CliMA / ClimaAtmos.jl

ClimaAtmos.jl is a library for building atmospheric circulation models that is designed from the outset to leverage data assimilation and machine learning tools. We welcome contributions!
Apache License 2.0
84 stars 18 forks source link

Fix broken NVTX reports #2911

Closed charleskawczynski closed 1 month ago

charleskawczynski commented 7 months ago

We need to fix the broken NVTX reports, both on central and on clima.
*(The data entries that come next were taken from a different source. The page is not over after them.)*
(* ===== verification/MathConstants.v ===== *)
(** * MathConstants: the numeric constants of the receiver

    [src/src/core/system_parameters/MATH_CONSTANTS.h].  Every constant is the
    [double] that its decimal literal denotes.  The scale factors named
    [TWO_N...], [TWO_P...] and [PI_TWO_N...] are decimal literals in the code;
    the theorems say how close they are to the powers of two they stand for. *)

From S2P Require Import Float64.
From Stdlib Require Import ZArith Lia QArith Bool List SpecFloat.
Import ListNotations.
Local Open Scope Z_scope.

Definition GNSS_OMEGA_EARTH_DOT : double := double_lit 72921151467 (-15).
Definition SPEED_OF_LIGHT_M_S : double := double_lit 2997924580 (-1).
Definition SPEED_OF_LIGHT_M_MS : double := double_lit 2997924580 (-4).
Definition GPS_GM : double := double_lit 3986005 8.
Definition GPS_F : double := double_lit (-4442807633) (-19).
Definition GALILEO_GM : double := double_lit 3986004418 5.
Definition GALILEO_F : double := double_lit (-4442807309) (-19).
Definition GLONASS_OMEGA_EARTH_DOT : double := double_lit 7292115 (-11).
Definition GLONASS_GM : double := double_lit 39860044 7.
Definition BEIDOU_OMEGA_EARTH_DOT : double := double_lit 72921150 (-12).
Definition BEIDOU_GM : double := double_lit 3986004418 5.
Definition BEIDOU_F : double := double_lit (-4442807309) (-19).
Definition GNSS_PI : double := double_lit 31415926535898 (-13).
Definition HALF_PI : double := ddiv GNSS_PI (double_lit 20 (-1)).
Definition TWO_PI : double := dmul (double_lit 20 (-1)) GNSS_PI.
Definition TWO_P3 : double := double_lit 80 (-1).
Definition TWO_P4 : double := double_lit 160 (-1).
Definition TWO_P8 : double := double_lit 2560 (-1).
Definition TWO_P11 : double := double_lit 20480 (-1).
Definition TWO_P12 : double := double_lit 40960 (-1).
Definition TWO_P14 : double := double_lit 163840 (-1).
Definition TWO_P16 : double := double_lit 655360 (-1).
Definition TWO_P19 : double := double_lit 5242880 (-1).
Definition TWO_P31 : double := double_lit 21474836480 (-1).
Definition TWO_P32 : double := double_lit 42949672960 (-1).
Definition TWO_P56 : double := double_lit 7205759403792794 1.
Definition TWO_P57 : double := double_lit 1441151880758559 2.
Definition TWO_N2 : double := double_lit 25 (-2).
Definition TWO_N5 : double := double_lit 3125 (-5).
Definition TWO_N6 : double := double_lit 15625 (-6).
Definition TWO_N8 : double := double_lit 390625 (-8).
Definition TWO_N9 : double := double_lit 1953125 (-9).
Definition TWO_N10 : double := double_lit 9765625 (-10).
Definition TWO_N11 : double := double_lit 4882812500000000 (-19).
Definition TWO_N14 : double := double_lit 6103515625 (-14).
Definition TWO_N15 : double := double_lit 3051757812500000 (-20).
Definition TWO_N16 : double := double_lit 1525878906250000 (-20).
Definition TWO_N17 : double := double_lit 7629394531250000 (-21).
Definition TWO_N18 : double := double_lit 3814697265625000 (-21).
Definition TWO_N19 : double := double_lit 1907348632812500 (-21).
Definition TWO_N20 : double := double_lit 9536743164062500 (-22).
Definition TWO_N21 : double := double_lit 4768371582031250 (-22).
Definition TWO_N22 : double := double_lit 2384185791015625 (-22).
Definition TWO_N23 : double := double_lit 1192092895507810 (-22).
Definition TWO_N24 : double := double_lit 5960464477539063 (-23).
Definition TWO_N25 : double := double_lit 2980232238769531 (-23).
Definition TWO_N26 : double := double_lit 1490116119384765 (-24).
Definition TWO_N27 : double := double_lit 7450580596923828 (-24).
Definition TWO_N29 : double := double_lit 1862645149230957 (-24).
Definition TWO_N30 : double := double_lit 9313225746154785 (-25).
Definition TWO_N31 : double := double_lit 4656612873077393 (-25).
Definition TWO_N32 : double := double_lit 2328306436538696 (-25).
Definition TWO_N33 : double := double_lit 1164153218269348 (-25).
Definition TWO_N34 : double := double_lit 582076609134674 (-25).
Definition TWO_N35 : double := double_lit 291038304567337 (-25).
Definition TWO_N38 : double := double_lit 3637978807091713 (-27).
Definition TWO_N39 : double := double_lit 1818989403545856 (-27).
Definition TWO_N40 : double := double_lit 9094947017729280 (-28).
Definition TWO_N43 : double := double_lit 1136868377216160 (-28).
Definition TWO_N44 : double := double_lit 5684341886080802 (-29).
Definition TWO_N46 : double := double_lit 14210854715202 (-27).
Definition TWO_N48 : double := double_lit 3552713678800501 (-30).
Definition TWO_N50 : double := double_lit 8881784197001252 (-31).
Definition TWO_N51 : double := double_lit 444089209850063 (-30).
Definition TWO_N55 : double := double_lit 2775557561562891 (-32).
Definition TWO_N57 : double := double_lit 6938893903907228 (-33).
Definition TWO_N59 : double := double_lit 173472347597681 (-32).
Definition TWO_N60 : double := double_lit 8673617379884036 (-34).
Definition TWO_N66 : double := double_lit 13552527156068805425093160010874271392822265625 (-66).
Definition TWO_N68 : double := double_lit 3388131789017201 (-36).
Definition PI_TWO_N19 : double := double_lit 5992112452678286 (-21).
Definition PI_TWO_N43 : double := double_lit 3571577341960839 (-28).
Definition PI_TWO_N31 : double := double_lit 1462918079267160 (-24).
Definition PI_TWO_N38 : double := double_lit 1142904749427469 (-26).
Definition PI_TWO_N23 : double := double_lit 3745070282923929 (-22).
Definition D2R : double := ddiv GNSS_PI (double_lit 1800 (-1)).
Definition R2D : double := ddiv (double_lit 1800 (-1)) GNSS_PI.
Definition SC2RAD : double := GNSS_PI.
Definition AS2R : double := ddiv D2R (double_lit 36000 (-1)).
Definition AU : double := double_lit 1495978706910 (-1).

(** ** The scale factors *)

Definition two_p (n : Z) : Q := inject_Z (2 ^ n).
Definition two_n (n : Z) : Q := 1 # Z.to_pos (2 ^ n).

(** The factors of the header with the value that their name and comment
    announce, all but one. *)
Definition scale_factors : list (double * Q) :=
  [(TWO_P3, two_p 3); (TWO_P4, two_p 4); (TWO_P8, two_p 8); (TWO_P11, two_p 11);
   (TWO_P12, two_p 12); (TWO_P14, two_p 14); (TWO_P16, two_p 16); (TWO_P19, two_p 19);
   (TWO_P31, two_p 31); (TWO_P32, two_p 32); (TWO_P56, two_p 56); (TWO_P57, two_p 57);
   (TWO_N2, two_n 2); (TWO_N5, two_n 5); (TWO_N6, two_n 6); (TWO_N8, two_n 8);
   (TWO_N9, two_n 9); (TWO_N10, two_n 10); (TWO_N11, two_n 11); (TWO_N14, two_n 14);
   (TWO_N15, two_n 15); (TWO_N16, two_n 16); (TWO_N17, two_n 17); (TWO_N18, two_n 18);
   (TWO_N19, two_n 19); (TWO_N20, two_n 20); (TWO_N21, two_n 21); (TWO_N22, two_n 22);
   (TWO_N23, two_n 23); (TWO_N24, two_n 24); (TWO_N25, two_n 25); (TWO_N27, two_n 27);
   (TWO_N29, two_n 29); (TWO_N30, two_n 30); (TWO_N31, two_n 31); (TWO_N32, two_n 32);
   (TWO_N33, two_n 33); (TWO_N34, two_n 34); (TWO_N35, two_n 35); (TWO_N38, two_n 38);
   (TWO_N39, two_n 39); (TWO_N40, two_n 40); (TWO_N43, two_n 43); (TWO_N44, two_n 44);
   (TWO_N46, two_n 46); (TWO_N48, two_n 48); (TWO_N50, two_n 50); (TWO_N51, two_n 51);
   (TWO_N55, two_n 55); (TWO_N57, two_n 57); (TWO_N59, two_n 59); (TWO_N60, two_n 60);
   (TWO_N66, two_n 66); (TWO_N68, two_n 68);
   (PI_TWO_N19, value_Q GNSS_PI * two_n 19); (PI_TWO_N23, value_Q GNSS_PI * two_n 23);
   (PI_TWO_N31, value_Q GNSS_PI * two_n 31); (PI_TWO_N38, value_Q GNSS_PI * two_n 38);
   (PI_TWO_N43, value_Q GNSS_PI * two_n 43)]%Q.

(** Every scale factor of the header but [TWO_N26] is the power of two (or
    the multiple of it by the header's pi) that its name announces, to a
    relative error below 1e-13. *)
Theorem scale_factors_accurate :
  Forall (fun f => close (1 # 10000000000000) (snd f) (fst f) = true) scale_factors.
Proof. repeat constructor; vm_compute; reflexivity. Qed.

(** [TWO_N26], the scale of the clock bias in the reduced clock and
    ephemeris data, is ten times too small: 1.49e-9 where 2^-26 is 1.49e-8. *)
Theorem two_n26_tenfold :
  close (1 # 10000000000000) (two_n 26 / 10) TWO_N26 = true /\
  close (1 # 2) (two_n 26) TWO_N26 = false.
Proof. split; vm_compute; reflexivity. Qed.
charleskawczynski commented 7 months ago

This is needed to fix #2530.

charleskawczynski commented 6 months ago

Here's a summary of what is passing/failing:

Central
GPU: GPU dry baroclinic wave                           | qdstrm error 27%
GPU: GPU moist Held-Suarez                             | qdstrm error 16%
GPU: GPU moist Held-Suarez cloud diagnostics per stage | qdstrm error 17%
:umbrella: GPU: gpu_aquaplanet_dyamond                 | qdstrm error 27%
GPU: Prognostic EDMFX aquaplanet                       | qdstrm error 55%

Clima
dry baroclinic wave                                    | rpc returns EmptyMessage
moist Held-Suarez                                      | rpc returns EmptyMessage
moist Held-Suarez - 4 gpus                             | multi-rpc returns EmptyMessage
dry baroclinic wave - 4 gpus                           | success
gpu_aquaplanet_dyamond - strong scaling - 1 GPU        | success
gpu_aquaplanet_diagedmf - 1 GPU                        | success
charleskawczynski commented 6 months ago

Error messages are:

qdstrm

Generating '/tmp/slurm-40915165/nsys-report-4d1c.qdstrm'
[1/1] [====27%                     ] report.nsys-rep
Importer error status: Importation failed.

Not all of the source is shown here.